The Best Foreign Language Film Oscar, as it exists today, has been awarded since 1956, but originally, in 1947, it was an honorary award given by the Academy’s Board of Governors , in the absence of other films nominated in competition.

Italy is the country that has won the most awards for foreign films at the Oscars. Although only one Italian film has won the Oscar this century, during the golden age of Italian cinema, Italy was always the overwhelming favorite. In total, this southern European country won fourteen awards, out of 32 nominations.

The French exception

France is on the heels of Italy with more nominations (41) but has only been rewarded twelve times. The French film industry hasn’t had a night of glory for three decades, with the latest award-winning film being Indochina, in 1993, with Catherine Deneuve.

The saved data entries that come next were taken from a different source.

(** Every object is as large as was asked for. *)
Definition covers (R : gmap Z Z) (L : objects) : Prop := ∀ q n, R !! q = Some n → ∃ l, L !! q = Some l ∧ 0 < n ≤ len l.
Lemma covers_may R L op : covers R L → client_may R op → heap_allowed L op.
Proof.
  intros Hc. destruct op as [size|n size|q|q size|q bytes]; cbn; try done.
  - intros [?|[n Hn]]; [by left|right]. destruct (Hc q n Hn) as (l & Hl & _). by eexists.
  - intros [Hu [?|[n Hn]]]; (split; [done|]); [by left|right]. destruct (Hc q n Hn) as (l & Hl & _). by eexists.
  - intros [Hb (n & Hn & Hle)]. split; [done|]. destruct (Hc q n Hn) as (l & Hl & ?). exists l. split; [done|lia].
Qed.
Lemma covers_insert R L q n l : covers R L → 0 < n ≤ len l → covers (<[q := n]> R) (<[q := l]> L).
Proof.
  intros Hc Hn r k [[<- <-]|[Hne Hr]]%lookup_insert_Some; [exists l; by rewrite lookup_insert_eq|]. destruct (Hc r k Hr) as (l' & Hl' & ?). exists l'. by rewrite lookup_insert_ne.
Qed.
Lemma covers_delete R L q : covers R L → covers (delete q R) (delete q L).
Proof. intros Hc r k [Hne Hr]%lookup_delete_Some. destruct (Hc r k Hr) as (l' & Hl' & ?). exists l'. by rewrite lookup_delete_ne. Qed.
Lemma covers_allocate R L size status q L' : covers R L → heap_step L (H_allocate size) status q L' →
  covers (match status with KERNEL_HEAP_STATUS_OK => if decide (q = 0) then R else <[q := size]> R | _ => R end) L'.
Proof.
  intros Hc Hst. inversion Hst; subst; [done| |done|done]. rewrite decide_False by (by match goal with H : aligned16 _ |- _ => destruct H end). by apply covers_insert.
Qed.
Lemma covers_step R L op status q L' : covers R L → (∀ l, L !! 0 = Some l → False) → heap_step L op status q L' → covers (client_after op status q R) L'.
Proof.
  intros Hc H0 Hst. assert (HR0 : R !! 0 = None) by (destruct (R !! 0) as [n|] eqn:E; [destruct (Hc 0 n E) as (l & Hl & _); by apply H0 in Hl|done]). destruct op as [size|n size|q0|q0 size|q0 bytes].
  - pose proof (covers_allocate R L size status q L' Hc Hst) as H. by destruct status.
  - inversion Hst; subst; [|done]. match goal with H : heap_step _ (H_allocate _) _ _ _ |- _ => pose proof (covers_allocate R L _ status q L' Hc H) end. by destruct status.
  - inversion Hst; subst; cbn [client_after]; [by rewrite delete_id|by apply covers_delete].
  - inversion Hst; subst; cbn [client_after].
    + match goal with H : heap_step _ (H_allocate _) _ _ _ |- _ => pose proof (covers_allocate R L _ status q L' Hc H) end. rewrite delete_id by done. by destruct status.
    + rewrite decide_True by done. by apply covers_delete.
    + done.
    + match goal with H : L' !! q = Some ?l |- _ => rewrite decide_False by (intros ->; by apply H0 in H); rewrite insert_delete_eq; rewrite <-(insert_id L' q l H); by apply covers_insert end.
    + rewrite decide_False by (by match goal with H : aligned16 _ |- _ => destruct H end). apply covers_insert; [by apply covers_delete|lia].
    + done.
  - inversion Hst; subst; cbn [client_after]. intros r k Hr. destruct (Hc r k Hr) as (l' & Hl' & ?). destruct (decide (r = q0)) as [->|Hne]; [|exists l'; by rewrite lookup_insert_ne].
    match goal with H : L !! q0 = Some ?l |- _ => rewrite Hl' in H; injection H as <- end. eexists. rewrite lookup_insert_eq. split; [done|]. rewrite length_app, length_drop. lia.
Qed.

Japan is a distant third, with five awards, the two most recent being presented in 2009 and 2022. The first three were awarded in the early years of Oscar history.

And the Oscar goes to…

Two European countries are then in the spotlight, with four award-winning films: Spain and Denmark. In total, twenty Spanish films were nominated, against fourteen Danish.

Sweden is a special case, because the same director, Ingmar Bergman, has been awarded three times. Bergman had ten films in competition while his country’s film industry as a whole received sixteen Oscar nominations in this category.

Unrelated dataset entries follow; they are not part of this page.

(** C4 on the first apartment of the sample data: the result holds the
    canonical name twice, once with the confidence 1.0 of the explicit
    entry and once with the 0.9 that the basic pass gave the alias, both
    among the 10 terms returned.  The same holds when the sets are visited
    in the opposite order. *)
Theorem search_terms_repeat_the_name :
  let terms :=
    generate_search_terms elements dedupe Sample.searcher "Catalyst Midtown" in
  let terms' :=
    generate_search_terms (fun s => rev (elements s)) (fun l => rev (dedupe l))
      Sample.searcher "Catalyst Midtown" in
  List.filter (fun t => String.eqb t.1 "catalyst midtown") terms
  = [("catalyst midtown", 1%float); ("catalyst midtown", 0.9%float)]
  /\ length terms = 10%nat
  /\ List.filter (fun t => String.eqb t.1 "catalyst midtown") terms'
     = [("catalyst midtown", 1%float); ("catalyst midtown", 0.9%float)]
  /\ length terms' = 10%nat.
Proof. vm_compute. repeat split; reflexivity. Qed.

End SearcherProperties.

(** * Further properties *)

(** ** The validation grid: shape, counts and queries *)

Section GridManagerFurther.

Import GridManager GridQueries.

Lemma foldl_insert_lookup_total {V : Type} (f : string -> V) (l : list string)
    (m0 : gmap string V) (k : string) :
  foldl (fun m x => <[x := f x]> m) m0 l !! k
  = if decide (k ∈ l) then Some (f k) else m0 !! k.
Proof.
  revert m0. induction l as [|x l IH]; intros m0; cbn [foldl].
  - destruct (decide (k ∈ [])) as [H|_]; [now apply elem_of_nil in H|reflexivity].
  - rewrite IH. destruct (decide (k ∈ l)) as [Hl|Hl].
    + destruct (decide (k ∈ x :: l)) as [_|H]; [reflexivity|]. destruct H. now right.
    + destruct (decide (x = k)) as [->|Hne].
      * rewrite lookup_insert_eq.
        destruct (decide (k ∈ k :: l)) as [_|H]; [reflexivity|]. destruct H. now left.
      * rewrite lookup_insert_ne by exact Hne.
        destruct (decide (k ∈ x :: l)) as [H|_]; [|reflexivity].
        apply elem_of_cons in H. destruct H as [H|H]; [congruence|contradiction].
Qed.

Russian films have won four Oscars for best foreign film, three of which date from Soviet times.

The winning non-English films in the category of best film

Only two non-English speaking foreign films triumphed in the best film category, “The Artist“, in 2012, an essentially silent French film, and the South Korean film “Parasitewho therefore made history in 2020 by winning the prize as the first non-English-speaking winner.

This year, the German anti-war film “All quiet on the Western front” could repeat the story, and not only from a linguistic point of view: in 1930, the first film adapted from the book by Erich Maria Remarque had already received the Oscar for best film.